Ostfriesisches Landesmuseum Emden
Tu-Su 10.00-17.00. Weekend: Monday
Adult - 8€, Children's (+15) - 4€, Students - 4€, Family - 14€.
www.landesmuseum-emden.de/31-0-33
Brückstraße 1, 26721 Emden, Niedersachsen, Bundesrepublik Deutschland.
53.366749, 7.206574
Ostfriesisches Landesmuseum Emden - East Frisian State Museum Emden, Emden, Niedersachsen, Bundesrepublik Deutschland.
The Emden Armory is unique in northern Germany for the quantity and quality of its weapons. This illustrates the self-defense spirit of an autonomous city in the early modern period.
Armories and armories in northern German cities typically existed only as isolated facilities from the 16th century onward. City regulations in Emden document the existence of an arsenal for equipping the city's warriors and mercenaries as early as 1562. In 1582, it found its home under the roof of the new town hall on Delft. The town hall, like the armory, was an expression of the city's political and economic power and the pride of its citizens.

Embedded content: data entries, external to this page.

(** * gcr-downloader: the classroom file downloader, embedded and verified

    A shallow embedding of [download_classroom_files.py].  Python [str]
    values are lists of Unicode code points, [bytes] values are lists of
    octets; the console, the file system and the remote services form an
    explicit world that every effectful function threads through.

    The first part holds the definitions: the embedding of the program, then
    the vocabulary of its properties.  The second part holds the proofs. *)

From Stdlib Require Import NArith ZArith Lia Ascii String.

From Stdlib Require Import DecimalString.

From stdpp Require Import gmap list.

Local Open Scope N_scope.

(** ** Strings *)

(** A Python [str]: a sequence of code points. *)
Abbreviation str := (list N).

(** String literals of the source, read as code points. *)
Definition u (s : string) : str := map N_of_ascii (list_ascii_of_string s).

(** [str(n)] for a non-negative integer. *)
Definition str_of_N (n : N) : str := u (NilZero.string_of_uint (N.to_uint n)).

Definition in_range (lo hi c : N) : bool := (lo <=? c) && (c <=? hi).

Module Unicode.

(** [str.isspace] on one code point ([_PyUnicode_IsWhitespace]): what
    [str.strip()] removes. *)
Definition isspace (c : N) : bool :=
  in_range 0x09 0x0D c || in_range 0x1C 0x20 c || (c =? 0x85) || (c =? 0xA0)
  || (c =? 0x1680) || in_range 0x2000 0x200A c || (c =? 0x2028)
  || (c =? 0x2029) || (c =? 0x202F) || (c =? 0x205F) || (c =? 0x3000).

(** General category Nd (Unicode 14.0, the data of CPython 3.11), as
    inclusive ranges. *)
Definition decimal_ranges : list (N * N) :=
  [ (0x30, 0x39); (0x660, 0x669); (0x6F0, 0x6F9); (0x7C0, 0x7C9);
    (0x966, 0x96F); (0x9E6, 0x9EF); (0xA66, 0xA6F); (0xAE6, 0xAEF);
    (0xB66, 0xB6F); (0xBE6, 0xBEF); (0xC66, 0xC6F); (0xCE6, 0xCEF);
    (0xD66, 0xD6F); (0xDE6, 0xDEF); (0xE50, 0xE59); (0xED0, 0xED9);
    (0xF20, 0xF29); (0x1040, 0x1049); (0x1090, 0x1099); (0x17E0, 0x17E9);
    (0x1810, 0x1819); (0x1946, 0x194F); (0x19D0, 0x19D9); (0x1A80, 0x1A89);
    (0x1A90, 0x1A99); (0x1B50, 0x1B59); (0x1BB0, 0x1BB9); (0x1C40, 0x1C49);
    (0x1C50, 0x1C59); (0xA620, 0xA629); (0xA8D0, 0xA8D9); (0xA900, 0xA909);
    (0xA9D0, 0xA9D9); (0xA9F0, 0xA9F9); (0xAA50, 0xAA59); (0xABF0, 0xABF9);
    (0xFF10, 0xFF19); (0x104A0, 0x104A9); (0x10D30, 0x10D39);
    (0x11066, 0x1106F); (0x110F0, 0x110F9); (0x11136, 0x1113F);
    (0x111D0, 0x111D9); (0x112F0, 0x112F9); (0x11450, 0x11459);
    (0x114D0, 0x114D9); (0x11650, 0x11659); (0x116C0, 0x116C9);
    (0x11730, 0x11739); (0x118E0, 0x118E9); (0x11950, 0x11959);
    (0x11C50, 0x11C59); (0x11D50, 0x11D59); (0x11DA0, 0x11DA9);
    (0x16A60, 0x16A69); (0x16AC0, 0x16AC9); (0x16B50, 0x16B59);
    (0x1D7CE, 0x1D7FF); (0x1E140, 0x1E149); (0x1E2F0, 0x1E2F9);
    (0x1E950, 0x1E959); (0x1FBF0, 0x1FBF9) ].
(** * RmlUi style sheet parser: a shallow embedding of
      [Source/Core/StyleSheetParser.cpp] and the properties of its
      buffered reader, declaration reader, rule state machine, style tree
      insertion and keyframes post-processing. *)

From Stdlib Require Import Ascii String ZArith Floats.SpecFloat.
From stdpp Require Import base tactics option list gmap strings sorting.

Local Open Scope string_scope.
Local Open Scope nat_scope.

(** ** Characters and strings

    [Rml::Core::String] is a byte string; it is modelled by [string], whose
    characters are the 8-bit [ascii]. *)

Definition NUL : ascii := "000"%char.
Definition NEWLINE : ascii := "010"%char.
Definition DQUOTE : ascii := "034"%char.

Module Str.

(** [s[i]]; reading the terminator (or past it) gives NUL. *)
Definition at_ (s : string) (i : nat) : ascii :=
  match String.get i s with Some c => c | None => NUL end.

(** [s.Append(c)]. *)
Definition push (s : string) (c : ascii) : string := s +:+ String c "".

Fixpoint take (n : nat) (s : string) : string :=
  match n, s with
  | S n, String c s => String c (take n s)
  | _, _ => ""
  end.

Fixpoint drop (n : nat) (s : string) : string :=
  match n, s with
  | S n, String _ s => drop n s
  | _, _ => s
  end.

Definition is_empty (s : string) : bool :=
  match s with "" => true | _ => false end.

(** [strchr(tokens, c) != NULL]: [c] occurs in [tokens], or [c] is the
    terminating NUL, which [strchr] finds as well. *)
Fixpoint mem (c : ascii) (s : string) : bool :=
  match s with
  | "" => false
  | String d s => if Ascii.eqb c d then true else mem c s
  end.

Definition strchr (tokens : string) (c : ascii) : bool :=
  mem c tokens || Ascii.eqb c NUL.


End Str.

(** ** The byte stream

    Modelled from the spec: [Stream] (its [IsEOS] and [Read]) is declared
    outside the parser's file.  It is "an abstract, ordered, read-once source
    of bytes with an end-of-stream signal"; [Read] gives "up to N more
    bytes".  The model holds the bytes that are still unread. *)
Definition Stream := string.

Definition IsEOS (s : Stream) : bool := Str.is_empty s.
(** * Infrastructure alert dashboard: the Redux reducers and the calendar
      preparation, embedded from the TypeScript sources.

    - [Infrastructure]: frontend/src/features/infrastructure/infrastructureSlice.ts
    - [Alerts]: the alerts slice (updateAlertStatus and its siblings)
    - [Ui]: frontend/src/features/ui/uiSlice.ts
    - [Calendar]: prepareCalendarData of the predictions page and the
      banding of frontend/src/components/CalendarHeatmap/CalendarHeatmap.tsx

    Conventions of the embedding.
    - A reducer written against an Immer draft is a function from the old
      state to the new one; successive statements thread the state.
    - [Record<string, T>] used as a dictionary is a [gmap string T]; an
      object stored in it is truthy, so [if (state.components[k])] is a
      presence test for the keys of the object. The components
      dictionary is read and written under arbitrary identifiers: there
      the names a plain object inherits from [Object.prototype] are
      modelled too (see [Infrastructure.property]), and a reducer that
      throws is a reducer that returns [TypeError].
    - Arrays are lists: [push x] is [l ++ [x]], [unshift x] is [x :: l],
      [includes x] is [bool_decide (x ∈ l)], [filter] is stdpp's [filter],
      [slice(0, n)] is [take n].
    - [new Date().toISOString()], [Date.now()] and [Math.random()] are
      readings of the environment: each reading is an explicit argument of
      the reducer, one argument per call in the source. *)

From Stdlib Require Import ZArith String List Floats.
From stdpp Require Import gmap strings list fin_maps pretty.

Open Scope string_scope.

(** JavaScript truthiness of an optional string ([undefined] and the empty
    string are falsy). *)
Definition truthy (o : option string) : bool :=
  match o with
  | Some s => negb (String.eqb s "")
  | None => false
  end.

(** Values of type [any] that occur in metadata and history entries. *)
Inductive Json : Type :=
| JNull
| JBool (b : bool)
| JNum (z : Z)
| JStr (s : string).

(* ===================================================================== *)
Module Infrastructure.

Inductive ComponentType : Set :=
| SERVER | DATABASE | NETWORK | STORAGE | APPLICATION
| SERVICE | CONTAINER | LOAD_BALANCER | CACHE | QUEUE.

Inductive ComponentStatus : Set :=
| HEALTHY | DEGRADED | WARNING | CRITICAL | UNKNOWN | MAINTENANCE.
Lemma view_count_cookie :
  forall dom md st c,
    view (count_cookie dom md st c)
    = (fst (fst (view st)),
       (snd (fst (view st)) + b2n (counts_as_third_party md (or_else (c_domain c) "")))%nat,
       (snd (view st) + b2n (Spec.has_age c))%nat).
Proof.
  intros dom md st c. unfold count_cookie. cbv zeta.
  repeat (view_step || rewrite view_count_age); cbn [fst snd b2n]; apply triple_eq; lia.
Qed.

Lemma view_count_cookies :
  forall dom md cs st,
    view (fold_left (count_cookie dom md) cs st)
    = (fst (fst (view st)),
       (snd (fst (view st))
        + count_if (fun c => counts_as_third_party md (or_else (c_domain c) "")) cs)%nat,
       (snd (view st) + count_if Spec.has_age cs)%nat).
Proof.
  intros dom md cs. unfold count_if.
  induction cs as [|c cs IH]; intro st; cbn [fold_left filter].
  - destruct (view st) as [[t th] a]. cbn. apply triple_eq; lia.
  - rewrite IH, view_count_cookie. cbn [fst snd].
    destruct (counts_as_third_party md (or_else (c_domain c) ""));
      destruct (Spec.has_age c); cbn [b2n List.length]; apply triple_eq; lia.
Qed.

Lemma view_storage_keys :
  forall (prefix : string) (kvs : list (string * string)) st,
    view (fold_left
            (fun st kv =>
               on_common_storage_keys (Dict.bump String.eqb (prefix ++ fst kv)%string) st)
            kvs st)
    = view st.
Proof.
  intros prefix kvs. induction kvs as [|kv kvs IH]; intro st; cbn [fold_left].
  - reflexivity.
  - rewrite IH. apply view_on_common_storage_keys.
Qed.

Lemma view_count_file :
  forall st data,
    view (count_file st data)
    = (fst (fst (view st)),
       (snd (fst (view st))
        + count_if
            (fun c => counts_as_third_party (main_domain_of data) (or_else (c_domain c) ""))
            (or_else (d_cookies data) []))%nat,
       (snd (view st) + count_if Spec.has_age (or_else (d_cookies data) []))%nat).
Proof.
  intros st data. unfold count_file. cbv zeta.
  rewrite !view_storage_keys, view_count_cookies.
  autorewrite with view_db. reflexivity.
Qed.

However, the arsenal lost its proper function by the mid-17th century, when the warriors lost their importance in defending the city. There were no purchases of modern weapons; expansion was limited to gifts of personal weapons, and the armory increasingly became a cabinet of curiosities. It only experienced a brief renaissance in the 19th century, when the equipment of the militants from the revolutionary years of 1848/49 expanded the stock. One of the last notable additions was made under Emperor Wilhelm I, who donated weapons acquired during the Franco-Prussian War of 1870/71. However, the weapons also survived until the end of World War I. These objects bear witness to the efforts made until the early 1910s.

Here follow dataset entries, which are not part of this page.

(** * sh: running shell scripts with injected environment variables

    A shallow embedding of the Go package [sh] (file [sh.go]) and the
    properties of its command construction, argument pairing, scratch
    buffer and default environment.

    Conventions of the embedding:
    - a Go [string] is a [string], a [[]string] a [list string], a
      [[]byte] a [list byte], a [map[string]string] a [gmap string string];
    - a value of interface type [io.Writer] is [option Writer]: [None] is
      the nil interface, [Some w] names a buffer of the [World];
    - a method with a pointer receiver takes the pointed-to record and
      returns the updated one; the package-level pointer
      [defaultEnvironment] lives in a heap of [Environment]s;
    - a Go result [(T, error)] is [error + T]. *)

From Stdlib Require Import ZArith Strings.Byte Strings.Ascii.
From stdpp Require Import base strings list gmap fin_maps pretty.

Open Scope string_scope.
Open Scope list_scope.
Open Scope nat_scope.

(** ** Errors *)

(** The error values that flow through the package: [errors.New] and
    [fmt.Errorf] without verbs build an [errorString]; [*exec.ExitError]
    carries the exit state of the child and the [Stderr] bytes that
    [Cmd.Output] collects. *)
Inductive error :=
  | errorString (s : string)
  | ExitError (ProcessState : Z) (Stderr : list byte).

(** [err.Error()] *)
Definition Error (err : error) : string :=
  match err with
  | errorString s => s
  | ExitError st _ => "exit status " +:+ pretty st
  end.

(** ** Package fmt *)

Module fmt.

(** [fmt.Errorf(format)] with a format free of verbs. *)
Definition Errorf (format : string) : error := errorString format.

End fmt.

(** ** Arg *)

Record Arg := { Key : string; Value : string }.

(** [func (kv Arg) String() string] *)
Definition Arg_String (kv : Arg) : string := Key kv +:+ "=" +:+ Value kv.

(** ** Values of type [any]

    The dynamic values a caller passes in [args ...any]. The type switch
    of [command] separates dynamic type [Arg] from every other dynamic
    type; the others are represented by the operands below. *)
Inductive any :=
  | AnyArg (v : Arg)
  | AnyString (s : string)
  | AnyInt (n : Z)
  | AnyBool (b : bool)
  | AnyNil.

(** [fmt.Sprintf("%v", x)]: the default format of the operand. A string
    prints as itself, an integer in decimal, a boolean as [true] or
    [false], the nil interface as [<nil>]; an [Arg] implements
    [fmt.Stringer] (value receiver), so [%v] prints [v.String()]. *)
Definition Sprintf_v (x : any) : string :=
  match x with
  | AnyArg v => Arg_String v
  | AnyString s => s
  | AnyInt n => pretty n
  | AnyBool b => if b then "true" else "false"
  | AnyNil => "<nil>"
  end.

(** The [default] branch of the type switch [switch v := args[i].(type)]. *)
Definition plain (x : any) : Prop :=
  match x with AnyArg _ => False | _ => True end.

#[global] Instance plain_dec x : Decision (plain x).
Proof. destruct x; simpl; apply _. Defined.

(** ** The pairing loop of [command]

<<
   for i := 0; i < len(args); i++ {
       switch v := args[i].(type) {
       case Arg:
           envs = append(envs, v.String())
       default:
           if i == len(args)-1 {
               return nil, fmt.Errorf("invalid number of arguments")
           }
           key := fmt.Sprintf("%v", args[i])
           val := fmt.Sprintf("%v", args[i+1])
           envs = append(envs, key+"="+val)
           i++
       }
   }
>>
*)

Definition invalidArgs : error := fmt.Errorf "invalid number of arguments".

The current permanent exhibition is dedicated to weapons from the 16th and 17th centuries, the city's "golden age," while valuable hunting weapons, Dutch wheellock pistols, and rear-loading rifles from the 19th and early 20th centuries are presented in special exhibitions.
For Emder, the armory has always been a proud part of its own history. And so it was presented to distinguished visitors, such as Kaiser Wilhelm II in 1902 and Federal President Theodor Heuss in 1959.